Eric’s parents couldn’t
help but notice their son’s interest in both darkroom photography and
rocket ships; and with the newly opened of the National Air and Space
Museum within easy striking distance of their Virginia home, Eric was
encouraged to visit the museum frequently and take photos when he
went.
“After a while, I’d
seen everything I could at ‘Air and Space,’ and I started to wander
into the other Smithsonian buildings on the Washington mall. It
was only a matter of time before I found myself in the art
museums.”
Again, turning up in
the National Gallery of Art was a serendipitous event.
“I wandered into the
National Gallery about the time that Ansel Adams was visiting and
guest lecturing. Everyone else stood somewhat in awe of
him. I had no clue who the man was, and as a consequence he just
struck me as one more person who could tell me a few things about
photography. I had a lot of questions at that point.
“I remember attending
an evening lecture and pretty much getting up in the poor guy’s face
afterward. But as nearly as I can tell, after a whole evening
spent with people fawning over him, having a precocious 13-year-old
say, ‘Hey, old man… How’d you make that photo?’ was something of a
relief to him. I got a few good tips that night – not least of
which was to strive to master the craft of photography and resist the
temptation to try to pass off inferior technique with a claim of
‘artistic expression.’ I sensed that if Ansel had been my
trumpet teacher, I’d have been practicing lots of scales. In any
case, his admonition to be a craftsman made a strong impression.
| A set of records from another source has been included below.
(* ===== verification/_CoqProject ===== *)
-Q . S2P
Prelude.v
GoStrings.v
IdPath.v
Directories.v
Numbering.v
Cache.v
Tree.v
CatFile.v
GitCommand.v
Listing.v
Contents.v
State.v
Json.v
JsonLaws.v
StateBound.v
Quota.v
StateCodec.v
ReceiptFile.v
Import.v
Mailbox.v
MailboxSpec.v
Reading.v
Startup.v
Restart.v
Holding.v
ToyGit.v
MailboxTheorems.v
Legacy.v
FirstStart.v
ToyStart.v
RestartTheorems.v
Config.v
Wire.v
SmtpSyntax.v
Peer.v
SmtpData.v
SmtpSession.v
SmtpRequest.v
SmtpSpec.v
SmtpTurns.v
SmtpTheorems.v
SmtpPublish.v
SmtpReplies.v
SmtpLog.v
SmtpLiveness.v
PopSyntax.v
PopStream.v
PopSession.v
PopSpec.v
PopStalled.v
PopTheorems.v
Archive.v
ArchiveSpec.v
ArchiveLaws.v
ArchiveSmtp.v
EndToEnd.v
ArchiveServes.v
ModelGit.v
ModelArchive.v
Tls.v
TlsTheorems.v
Duration.v
Daemon.v
DaemonTheorems.v
Shutdown.v
Inductive error :=
  | New (text : string)
  | Sentinel (s : sentinel)
  | Wrap (context : string) (cause : error)
  | Joined (a b : error)
  | Panicked (what : string).

#[export] Instance sentinel_eq_dec : EqDecision sentinel.
Proof. solve_decision. Defined.
#[export] Instance error_eq_dec : EqDecision error.
Proof. solve_decision. Defined.

(** [errors.Is(err, target)]. *)
Fixpoint errors_Is (e : error) (target : sentinel) : bool :=
  match e with
  | New _ | Panicked _ => false
  | Sentinel s => bool_decide (s = target)
  | Wrap _ cause => errors_Is cause target
  | Joined a b => errors_Is a target || errors_Is b target
  end.

Inductive result (A : Type) :=
  | Ok (a : A)
  | Err (e : error).
Arguments Ok {A} a.
Arguments Err {A} e.

#[export] Instance result_eq_dec {A} `{EqDecision A} : EqDecision (result A).
Proof. solve_decision. Defined.

Definition rbind {A B} (m : result A) (k : A -> result B) : result B :=
  match m with Ok a => k a | Err e => Err e end.

Definition is_ok {A} (m : result A) : bool :=
  match m with Ok _ => true | Err _ => false end.

Declare Scope go_scope.
Delimit Scope go_scope with go.
Notation "'let!' x := m 'in' k" := (rbind m (fun x => k))
  (at level 10, x pattern, m at level 100, k at level 200) : go_scope.
#[global] Open Scope go_scope.

(** Stateful fallible code: a state transformer returning a [result]. *)
Definition M (S A : Type) : Type := S -> result A * S.

Definition mret_ {S A} (a : A) : M S A := fun s => (Ok a, s).
Definition mfail {S A} (e : error) : M S A := fun s => (Err e, s).
Definition mbind_ {S A B} (m : M S A) (k : A -> M S B) : M S B :=
  fun s => match m s with (Ok a, s) => k a s | (Err e, s) => (Err e, s) end.
Definition mlift {S A} (r : result A) : M S A := fun s => (r, s).

Notation "'let*' x := m 'in' k" := (mbind_ m (fun x => k))
  (at level 10, x pattern, m at level 100, k at level 200) : go_scope.

(** ** Machine integers: [uint64] values are [Z] in range, arithmetic wraps. *)

Definition MaxUint64 : Z := 18446744073709551615.
Definition u64 (z : Z) : Z := z mod 18446744073709551616.
Definition is_u64 (z : Z) : Prop := 0 <= z <= MaxUint64.

Create HintDb picomx.

Lemma u64_range z : is_u64 (u64 z).
Proof.
  unfold is_u64, u64, MaxUint64.
  pose proof (Z.mod_pos_bound z 18446744073709551616 eq_refl). lia.
Qed.

Lemma u64_small z : is_u64 z -> u64 z = z.
Proof. unfold is_u64, u64, MaxUint64. intros. apply Z.mod_small. lia. Qed.

#[export] Hint Resolve u64_range : picomx.

Lemma rbind_Ok {A B} (m : result A) (k : A -> result B) b :
  rbind m k = Ok b <-> exists a, m = Ok a /\ k a = Ok b.
Proof. by destruct m; naive_solver. Qed.

Lemma Ok_inj {A} (a b : A) : Ok a = Ok b -> a = b.
Proof. by intros [=]. Qed.

Lemma is_ok_true {A} (m : result A) : is_ok m = true <-> exists a, m = Ok a.
Proof. by destruct m; naive_solver. Qed.

(** ** Association lists *)

Fixpoint assoc {K V} `{EqDecision K} (k : K) (l : list (K * V)) : option V :=
  match l with
  | [] => None
  | (k', v) :: l => if decide (k' = k) then Some v else assoc k l
  end.

Definition assoc_delete {K V} `{EqDecision K} (k : K) (l : list (K * V)) : list (K * V) :=
  filter (fun e => e.1 <> k) l.

Section Assoc.
Context {K V : Type} `{EqDecision K}.
Implicit Types (k : K) (v : V) (l : list (K * V)).

Lemma assoc_elem k v l : assoc k l = Some v -> (k, v) ∈ l.
Proof.
  induction l as [|[k' v'] l IH]; simpl; [done|].
  case_decide; [intros [= ->]; subst; set_solver | intros; right; auto].
Qed.

Lemma assoc_NoDup k v l : NoDup l.*1 -> (k, v) ∈ l -> assoc k l = Some v.
Proof.
  induction l as [|[k' v'] l IH]; simpl; [by intros _ ?%elem_of_nil|].
  intros [Hk HN]%NoDup_cons [E|Hin]%elem_of_cons.
  - injection E as -> ->. by rewrite decide_True.
  - rewrite decide_False; [by apply IH|]. intros ->. apply Hk.
    by apply (list_elem_of_fmap_2 fst l (k, v)).
Qed.

Lemma assoc_None k l : assoc k l = None <-> k ∉ l.*1.
Proof.
  induction l as [|[k' v'] l IH]; simpl; [set_solver|].
  case_decide; [subst; set_solver|]. rewrite IH. set_solver.
Qed.

Lemma assoc_delete_notin k l : k ∉ l.*1 -> assoc_delete k l = l.
Proof.
  intros Hk. unfold assoc_delete. induction l as [|[k' v'] l IH]; [done|].
  rewrite filter_cons_True by set_solver. by rewrite IH by set_solver.
Qed.

Lemma elem_of_assoc_delete k l x : x ∈ assoc_delete k l <-> x.1 <> k /\ x ∈ l.
Proof. unfold assoc_delete. by rewrite list_elem_of_filter. Qed.
(** The payload bits of the first and second bytes, by table. *)
Definition utf8_row (b : Z) : bool :=
  match first_byte b with
  | None | Some (1%nat, _, _) => true
  | Some (2%nat, _, _) => 128 <=? Z.land b 31 * 64
  | Some (3%nat, lo, _) => 128 <=? Z.land b 15 * 4096 + (if lo =? 160 then 2048 else 0)
  | Some (_, lo, _) => 128 <=? Z.land b 7 * 262144 + (if lo =? 144 then 65536 else 0)
  end.

Lemma utf8_table : forallb (fun n => utf8_row (Z.of_nat n)) (seq 0 256) = true.
Proof. vm_compute. reflexivity. Qed.

Definition second_row (b : Z) : bool :=
  ((b <? 160) || (191 <? b) || (32 <=? Z.land b 63)) && ((b <? 144) || (191 <? b) || (16 <=? Z.land b 63)).

Lemma second_table : forallb (fun n => second_row (Z.of_nat n)) (seq 0 256) = true.
Proof. vm_compute. reflexivity. Qed.

Lemma byte_table (f : Z -> bool) c : forallb (fun n => f (Z.of_nat n)) (seq 0 256) = true -> f (code c) = true.
Proof.
  rewrite forallb_forall. intros H. pose proof (code_range c) as Hc.
  specialize (H (Z.to_nat (code c))). rewrite Z2Nat.id in H by lia. apply H. apply in_seq. lia.
Qed.

(** A rune below 128 is one byte. *)
Lemma DecodeRune_small c t r w : DecodeRune c t = (r, w) -> r < 128 -> w = 1%nat /\ r = code c /\ code c < 128.
Proof.
  pose proof (byte_table utf8_row c utf8_table) as H1. unfold utf8_row in H1.
  unfold DecodeRune. destruct (first_byte (code c)) as [[[n lo] hi]|] eqn:Ef; [|intros [= <- <-]; unfold RuneError; lia].
  assert (forall d k, 0 <= Z.land (code d) (Z.ones k)) as Hl by (intros; apply Z.land_nonneg; left; apply code_range).
  assert (forall d, 0 <= Z.land (code d) 63) as H63 by (intros d; apply (Hl d 6)).
  assert (forall d, 0 <= Z.land (code d) 31) as H31 by (intros d; apply (Hl d 5)).
  assert (forall d, 0 <= Z.land (code d) 15) as H15 by (intros d; apply (Hl d 4)).
  assert (forall d, 0 <= Z.land (code d) 7) as H7 by (intros d; apply (Hl d 3)).
  destruct (decide (n = 1%nat)) as [->|Hn].
  { intros [= <- <-] Hr. split_and!; done || lia. }
  assert (code c < 128 -> n = 1%nat) as Hone.
  { intros Hc. unfold first_byte in Ef. rewrite (proj2 (Z.ltb_lt _ _)) in Ef by lia. by injection Ef as <- _ _. }
  destruct n as [|[|n]]; [| done |].
  { exfalso. clear -Ef. unfold first_byte in Ef. repeat case_match; done. }
  destruct t as [|c1 t1]; [intros [= <- <-]; unfold RuneError; lia|].
  destruct ((lo <=? code c1) && (code c1 <=? hi)) eqn:E1; [|intros [= <- <-]; unfold RuneError; lia].
  apply andb_true_iff in E1 as [Elo%Z.leb_le Ehi%Z.leb_le]. cbn [negb].
  pose proof (byte_table second_row c1 second_table) as H2. unfold second_row in H2.
  apply andb_true_iff in H2 as [H2a H2b]. rewrite !orb_true_iff, !Z.ltb_lt, Z.leb_le in H2a, H2b.
  pose proof (H31 c). pose proof (H15 c). pose proof (H7 c). pose proof (H63 c1).
  assert (hi <= 191) as Hhi by (clear -Ef; unfold first_byte in Ef; repeat case_match; simplify_eq; lia).
  destruct (Nat.eqb (S (S n)) 2) eqn:E2.
  { apply Nat.eqb_eq in E2. assert (n = 0)%nat as -> by lia. apply Z.leb_le in H1.
    intros [= <- <-]. lia. }
  destruct t1 as [|c2 t2]; [intros [= <- <-]; unfold RuneError; lia|].
  destruct (is_cont c2); cbn [negb]; [|intros [= <- <-]; unfold RuneError; lia].
  pose proof (H63 c2).
  destruct (Nat.eqb (S (S n)) 3) eqn:E3.
  { apply Nat.eqb_eq in E3. assert (n = 1)%nat as -> by lia. apply Z.leb_le in H1.
    destruct (Z.eqb_spec lo 160); intros [= <- <-]; lia. }
  destruct t2 as [|c3 t3]; [intros [= <- <-]; unfold RuneError; lia|].
  destruct (is_cont c3); cbn [negb]; [|intros [= <- <-]; unfold RuneError; lia].
  pose proof (H63 c3). apply Nat.eqb_neq in E2, E3.
  destruct n as [|[|n]]; [lia | lia |]. apply Z.leb_le in H1.
  destruct (Z.eqb_spec lo 144); intros [= <- <-]; lia.
Qed.

(** A string all of whose runes are ASCII is ASCII. *)
Lemma runes_all_ascii s : Forall (fun rb => rb.1 < 128) (runes s) -> ascii_only s.
Proof.
  unfold runes. induction s as [|c s IH]; [constructor|]. cbn [runes_skip].
  destruct (DecodeRune c s) as [r w] eqn:E. intros [Hr HF]%Forall_cons. cbn in Hr.
  destruct (DecodeRune_small _ _ _ _ E Hr) as (-> & _ & ?). constructor; [done|]. by apply IH.
Qed.

(** A non-empty ASCII word without white space. *)
Definition word (w : str) : Prop := w <> [] /\ Forall (fun c => code c < 128 /\ IsSpace (code c) = false) w.
Definition remove_one (m : result directoryCounts) (p : str) : result directoryCounts :=
  let! m := m in
  let count := default 0 (m !! p) in
  if count =? 0 then Err (New "directory count underflow")
  else Ok (if count =? 1 then delete p m else <[p := count - 1]> m).

Lemma foldl_remove_Err e ps : foldl remove_one (Err e) ps = Err e.
Proof. induction ps; [done|]. simpl. done. Qed.

Lemma remove_loop_chain l fuel c :
  Forall plain l -> l <> [] -> (length l < fuel)%nat ->
  remove_loop fuel c (Join l "/") = foldl remove_one (Ok c) (dir_chain l).
Proof.
  revert fuel c. induction l as [|x l IH] using rev_ind; [done|]. intros fuel c HF _ Hf.
  rewrite length_app in Hf. simpl in Hf. destruct fuel as [|fuel]; [lia|].
  cbn [remove_loop]. rewrite decide_False by (apply Join_plain_dot; [done | by destruct l]).
  rewrite dir_chain_snoc. cbn [foldl remove_one rbind]. apply Forall_app in HF as [HFl HFx].
  inversion HFx as [|? ? Hx]; subst. unfold ToSlash.
  case_match; [by rewrite foldl_remove_Err|].
  destruct l as [|y l].
  - simpl app. change (Join [x] "/") with x. rewrite Dir_single by apply Hx.
    destruct fuel; [lia|]. done.
  - rewrite Dir_snoc; [|done|done|apply Hx]. apply IH; [done | done | lia].
Qed.

Lemma remove_chain l c : Forall plain l -> l <> [] ->
  counts_remove c (Join l "/") = foldl remove_one (Ok c) (dir_chain l).
Proof.
  intros HF Hne. apply remove_loop_chain; [done | done |]. pose proof (Join_length l HF). lia.
Qed.

(** ** Maps that store a non-negative function, zeros absent *)

Definition stores (m : directoryCounts) (f : str -> Z) : Prop :=
  forall p, m !! p = if f p =? 0 then None else Some (f p).

Lemma stores_default m f p : stores m f -> default 0 (m !! p) = f p.
Proof. intros H. rewrite H. destruct (Z.eqb_spec (f p) 0) as [->|]; done. Qed.

Lemma stores_ext m f g : stores m f -> (forall p, f p = g p) -> stores m g.
Proof. intros H E p. by rewrite H, E. Qed.

Lemma stores_unique m m' f : stores m f -> stores m' f -> m = m'.
Proof. intros H H'. apply map_eq. intros p. by rewrite H, H'. Qed.

Definition hit (p : str) (chain : list str) (n : Z) : Z := if decide (p ∈ chain) then n else 0.

Lemma stores_update (m : directoryCounts) (f : str -> Z) (p : str) (v : Z) :
  0 < v -> stores m f -> stores (<[p := v]> m) (fun q => if decide (q = p) then v else f q).
Proof.
  intros Hv HS q. destruct (decide (q = p)) as [->|].
  - rewrite lookup_insert_eq. by rewrite (proj2 (Z.eqb_neq v 0)) by lia.
  - by rewrite lookup_insert_ne.
Qed.

Lemma stores_delete (m : directoryCounts) (f : str -> Z) (p : str) :
  stores m f -> stores (delete p m) (fun q => if decide (q = p) then 0 else f q).
Proof.
  intros HS q. destruct (decide (q = p)) as [->|].
  - by rewrite lookup_delete_eq.
  - by rewrite lookup_delete_ne.
Qed.

Lemma hit_cons (q p : str) (ps : list str) (n : Z) : p ∉ ps -> hit q (p :: ps) n = (if decide (q = p) then n else 0) + hit q ps n.
Proof. intros Hp. unfold hit. repeat case_decide; try lia; set_solver. Qed.

Lemma stores_bump_fold (n : Z) (m : directoryCounts) (f : str -> Z) (ps : list str) :
  NoDup ps -> 0 < n -> (forall p, 0 <= f p) -> (forall p, p ∈ ps -> f p + n <= MaxUint64) -> stores m f ->
  stores (foldl (fun m p => <[p := u64 (default 0 (m !! p) + n)]> m) m ps) (fun p => f p + hit p ps n).
Proof.
  intros HN Hn. revert m f. induction HN as [|p ps Hp HN IH]; intros m f Hf Hb HS.
  { simpl. eapply stores_ext; [exact HS|]. intros q. unfold hit. by rewrite Z.add_0_r. }
  cbn [foldl]. rewrite (stores_default _ _ _ HS). specialize (Hf p) as Hfp.
  specialize (Hb p ltac:(set_solver)) as Hbp.
  rewrite u64_small by (unfold is_u64; lia).
  eapply stores_ext.
  - apply IH; [| |apply stores_update; [|exact HS]; lia].
    + intros q. cbn beta. specialize (Hf q). case_decide; lia.
    + intros q Hq. cbn beta. rewrite decide_False by set_solver. apply Hb. set_solver.
  - intros q. cbn beta. rewrite hit_cons by done. case_decide; subst; lia.
Qed.

Lemma stores_remove_fold (m : directoryCounts) (f : str -> Z) (ps : list str) :
  NoDup ps -> (forall p, p ∈ ps -> 0 < f p) -> stores m f ->
  exists m', foldl remove_one (Ok m) ps = Ok m' /\ stores m' (fun p => f p - hit p ps 1).
Proof.
  intros HN. revert m f. induction HN as [|p ps Hp HN IH]; intros m f Hf HS.
  { exists m. split; [done|]. eapply stores_ext; [exact HS|]. intros q. unfold hit. by rewrite Z.sub_0_r. }
  cbn [foldl remove_one rbind]. rewrite (stores_default _ _ _ HS).
  specialize (Hf p ltac:(set_solver)) as Hfp. rewrite (proj2 (Z.eqb_neq (f p) 0)) by lia.
  set (m1 := if f p =? 1 then delete p m else <[p := f p - 1]> m).
  assert (stores m1 (fun q => if decide (q = p) then f p - 1 else f q)) as HS1.
  { unfold m1. destruct (Z.eqb_spec (f p) 1) as [E|].
    - eapply stores_ext; [by apply stores_delete|]. intros q. cbn beta. rewrite E. done.
    - apply stores_update; [lia | done]. }
  destruct (IH m1 (fun q => if decide (q = p) then f p - 1 else f q)) as (m' & -> & HS').
  { intros q Hq. destruct (decide (q = p)); [set_solver|]. apply Hf. set_solver. }
  { exact HS1. }
  exists m'. split; [done|].
  eapply stores_ext; [exact HS'|]. intros q. cbn beta. rewrite hit_cons by done.
  case_decide; subst; lia.
Qed.

(** ** Counts of a set of live IDs *)

Definition chain_of (id : Z) : list str := dir_chain (dir_parts id).

(** How many of [ids] lie in or below directory [p]. *)
Definition tally (ids : list Z) (p : str) : Z := foldr (fun id acc => hit p (chain_of id) 1 + acc) 0 ids.

(** The counts record exactly the live IDs. *)
Definition counts_match (counts : directoryCounts) (ids : list Z) : Prop := stores counts (tally ids).

Lemma hit_range p ps : 0 <= hit p ps 1 <= 1.
Proof. unfold hit. case_decide; lia. Qed.

Lemma tally_range ids p : 0 <= tally ids p <= Z.of_nat (length ids).
Proof.
  induction ids as [|id ids IH]; simpl; [lia|]. pose proof (hit_range p (chain_of id)). lia.
Qed.

#[export] Instance tally_proper : Proper ((≡ₚ) ==> eq ==> eq) tally.
Proof. intros l l' HP p ? <-. unfold tally. induction HP; simpl; lia. Qed.

#[export] Instance counts_match_proper counts : Proper ((≡ₚ) ==> iff) (counts_match counts).
Proof.
  intros l l' HP. unfold counts_match. split; intros H; (eapply stores_ext; [exact H|]); intros p; by rewrite HP.
Qed.

Lemma dir_parts_nonempty id : dir_parts id <> [].
Proof. done. Qed.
I have some regret that I wasn’t older and more experienced in the
craft when I met him; but he died just a few years later.
“I count myself lucky
that I met him at all, and I’ve crossed paths with a few of his
protégés since then. In all cases, strong dedication to
craftsmanship is a trait they’ve shared. That more than anything
was probably Ansel’s legacy.”
With some persistence,
Eric convinced his father that he could do the darkroom work for them
both if he had a real enlarger. Part of the bargain was that Eric
would be responsible for printing those of his father’s photographs
that would grace a basement room that the family was remodeling.
“That was when I
backed myself into a real corner. My dad hadn’t worked in B&W
for years, and just about everything he wanted to hang on the wall –
mainly shots from Vietnam and Cambodia taken just a few years before –
had been shot to early 1970's vintage Kodachrome 64. But I
wanted an enlarger badly, and I was prepared to make just about any
Faustian bargain to get one. So learning to make Cibachrome
color prints from slides was unavoidable.
“Fortunately, after
getting a good handle on the E6 color reversal process, the Cibachrome
P3 process wasn’t quite so daunting.”
By the time Eric hit
high school and the rest of the boys were discovering girls, Eric was
discovering chemistry.
“Frankly, my friends
and I were the prototypes for Beavis and Butt-Head. We were a
bunch of pyromaniacs. If there was so much as the slightest
chance that something would burn or explode, we were into it in a big
way.”
Eric at that point had
the good fortune to cross paths with a talented and encouraging high
school chemistry teacher.
“I didn’t know it at
the time, but Mr. Lavallee was teaching two or three of us college
level material as high school freshmen and sophomores. It was
only when I got to college – an Ivy league college no less – and placed
out of the entire freshman year and half of the sophomore year of
chemistry that I realized just how much the man had taught us. My
hat’s off to him for doing so much – and somehow still managing to
prevent us from blowing ourselves up in the process.”
Ironically, at this
point, most of photo chemistry remained out of Eric’s grasp.
“I knew about the
Gurney-Mott latent image hypothesis, of course. And I understood
that developers were alkaline – and usually something organic.
But that was about it. The back of John Hedgecoe’s book The
Book of Photography had a few formulae for the more common B&W
developers, but exotic chemicals with names like ‘hydroquinone’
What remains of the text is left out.